Types of Quantitative Market Research


The first step in a quantitative study is the detailed definition of the objectives or contents to study. The questions to make to the interviewee are prepared from the list of contents.

A technician prepares the questionnaire (or advises the client in their design) and is responsible for prevent biases. To this end, controls the order of questions, tries to avoid respondent fatigue (we always recommend avoiding excessively lengthy questionnaires) or adapt the statement to the language of the interviewee to make the question understandable and without confusions.

A pre-test of the questionnaire should be always done to detect any possible bias or difficulty of understanding.

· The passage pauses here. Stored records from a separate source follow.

(* ===== verification/MemTransparent.v ===== *)
(** The accessors of mem.h, from whichever level of cache they are served:
    values, faults and stores are those of the reference. *)

From S2P Require Export MemAccess.

Section accessors.
Context {D : Type} `{!IoDev D}.
Implicit Types m : Mem D.

(** What the accesses assume of the state. *)
Record mem_inv m : Prop := {
  mo_coherent : coherent m;
  mo_uniform : uniform m;
  mo_board : board_ok (board m);
  mo_cp15 : cp15_ok (cp15 m);
  mo_memmode : ∃ priv, memmode m = priv_index priv
}.

Definition privileged m : bool := nz (memmode m).

Lemma mo_priv m : mem_inv m → memmode m = priv_index (privileged m).
Proof. intros H. unfold privileged. destruct (mo_memmode m H) as [[] ->]; done. Qed.

Lemma mem_inv_quiet m m' : mem_inv m → quiet m m' → coherent m' → mem_inv m'.
Proof.
  intros [_ Hu Hb Hc Hm] Hq Hc'. split; [done | by eapply quiet_uniform | | |].
  - by rewrite (qt_board _ _ Hq).
  - by rewrite (qt_cp15 _ _ Hq).
  - by rewrite (qt_memmode _ _ Hq).
Qed.

Lemma note_access_run a n w v e m :
  ∃ m', note_access a n w v (e, m) = Some (tt, (e, m')) ∧ quiet m m' ∧ (coherent m → coherent m') ∧
        same_mmu m m'.
Proof.
  eexists. split; [reflexivity|]. split_and!; [done | | done]. by apply coherent_view.
Qed.

(** A read, then the debugger is told. *)
Lemma noted_read a n (op : M (Z * Mem D) Z) e m v m1 :
  op (e, m) = Some (v, (e, m1)) → coherent m1 → quiet m m1 →
  ∃ m', (value ← op; note_access a n false value;; mret value) (e, m) = Some (v, (e, m')) ∧
        coherent m' ∧ quiet m m'.
Proof.
  intros Hop Hc Hq. destruct (note_access_run a n false v e m1) as (m' & Hn & Hq' & Hc' & _).
  exists m'. split; [|split; [by apply Hc' | by eapply quiet_trans]].
  rewrite (bind_eq _ _ _ _ _ Hop), (bind_eq _ _ _ _ _ Hn). done.
Qed.

(** * Reads *)

(** The slow path of a read of [get], for an address whose alignment [align]
    keeps. *)
Lemma readmem_allowed n get phys_read align on_fault unmapped va e m phys p :
  mem_inv m → w32 va → align va = va → nz (e .& 0x40) = false →
  permitted m (privileged m) false va phys → phys_at false (board m) phys = Some p →
  (∀ m', board m' = board m → phys_read phys (e, m') = Some (get p (host m'), (e, m'))) →
  (nz (mmu (cp15 m)) = false →
     ∃ m', unmapped (e, m) = Some (tt, (e, m')) ∧ coherent m' ∧ quiet m m') →
  ∃ m', readmem n get phys_read align on_fault unmapped va (e, m) = Some (get p (host m), (e, m')) ∧
        coherent m' ∧ quiet m m'.
Proof.
  intros Hok Hv Hal He Hp Hat Hphys Hun. unfold readmem. rewrite bind_run. unfold ask at 1, gets. cbn beta iota.
  cbn [snd]. destruct (nz (mmu (cp15 m))) eqn:Hon.
  - destruct (cached_page_allowed ReadAny m va e on_fault phys (privileged m))
      as (m1 & Hrun & Hc1 & Hq1 & _ & _ & Hk & Hk2 & _);
      [apply Hok | apply Hok | apply Hok | done | done | done | by apply mo_priv | done |].
    pose proof (permitted_w32 _ _ _ _ _ Hv Hp) as Hw.
    pose proof (permitted_offset _ _ _ _ _ (mo_uniform m Hok) Hv Hp) as Hoff.
    pose proof (mo_board m Hok) as Hb.
    destruct (read_ptr (phys / 0x1000 * 0x1000) va (board m)) as [v|] eqn:Er.
    + apply noted_read with (m1 := set_rmap (vadd v va (phys / 0x1000 * 0x1000)
        (tlbperm (tlb m1) !!! (va .>> 12)) TLB_PERM_USER_R TLB_PERM_PRIV_R (rmap m1)) m1).
      * rewrite (bind_eq _ _ _ _ _ Hrun). unfold ask, gets, mbind, M_bind. cbn beta iota. cbn [snd].
        change (readmemcache2 (pages m1)) with (cache2_of ReadAny (pages m1)).
        rewrite Hk2, (qt_board _ _ Hq1), Er. unfold vradd, alter_mem, modify, mbind, M_bind, mret, M_ret.
        cbn beta iota. cbn [fst snd].
        destruct (read_ptr_at _ _ _ _ Hb Hv Hw Hoff Er) as [Hat' Hrom]. rewrite Hat in Hat'. injection Hat' as ->.
        rewrite Hal, (Z.add_comm va). cbn [host set_rmap]. rewrite <- (qt_host _ _ Hq1).
        destruct (existsb _ ROM_chunk) eqn:E; [rewrite Hrom by done | ]; done.
      * assert (uniform m1) as Hu1 by (eapply quiet_uniform; [exact Hq1 | apply Hok]).
        assert (board_ok (board m1)) as Hb1 by by rewrite (qt_board _ _ Hq1).
        assert (nz (mmu (cp15 m1)) = true) as Hon1 by by rewrite (qt_cp15 _ _ Hq1).
        assert (permitted m1 (privileged m) false va phys) as Hp1
          by (eapply permitted_view; [apply quiet_view; exact Hq1 | done | exact Hp]).
        apply (coherent_vradd m1 va phys (privileged m)); try done. by rewrite (qt_board _ _ Hq1).
      * by eapply quiet_trans.
    + apply noted_read with (m1 := m1); [|done|done].
      rewrite (bind_eq _ _ _ _ _ Hrun). unfold ask, gets, mbind, M_bind. cbn beta iota. cbn [snd].
      change (readmemcache2 (pages m1)) with (cache2_of ReadAny (pages m1)).
      rewrite Hk2, (qt_board _ _ Hq1), Er, Hphys, (qt_host _ _ Hq1) by apply Hq1. done.
  - destruct Hun as (m1 & Hrun & Hc1 & Hq1); [done|]. apply noted_read with (m1 := m1); [|done|done].
    rewrite (bind_eq _ _ _ _ _ Hrun). unfold permitted in Hp. rewrite Hon in Hp. subst phys.
    rewrite Hphys, (qt_host _ _ Hq1) by apply Hq1. done.
Qed.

Once the questionnaire has been developed , we establish the universe under study and fix the procedure of selection of the sample and after that, the fieldwork or data collection phase starts.

Collection of information through questionnaire can be made in person (face to face), by phone (CATI system), by post or online. Each of these procedures has advantages and disadvantages.

The successful implementation of fieldwork and a meticulous control in its quality is fundamental to guarantee the quality of a study.

Once the fieldwork is done, the responses are recorded in a database for further processing and statistical tabulation.

From these data the client obtains numerical tables and a full graphical report with key findings and conclusions that should answer the needs considered in the investigation and help the customer in their decision making.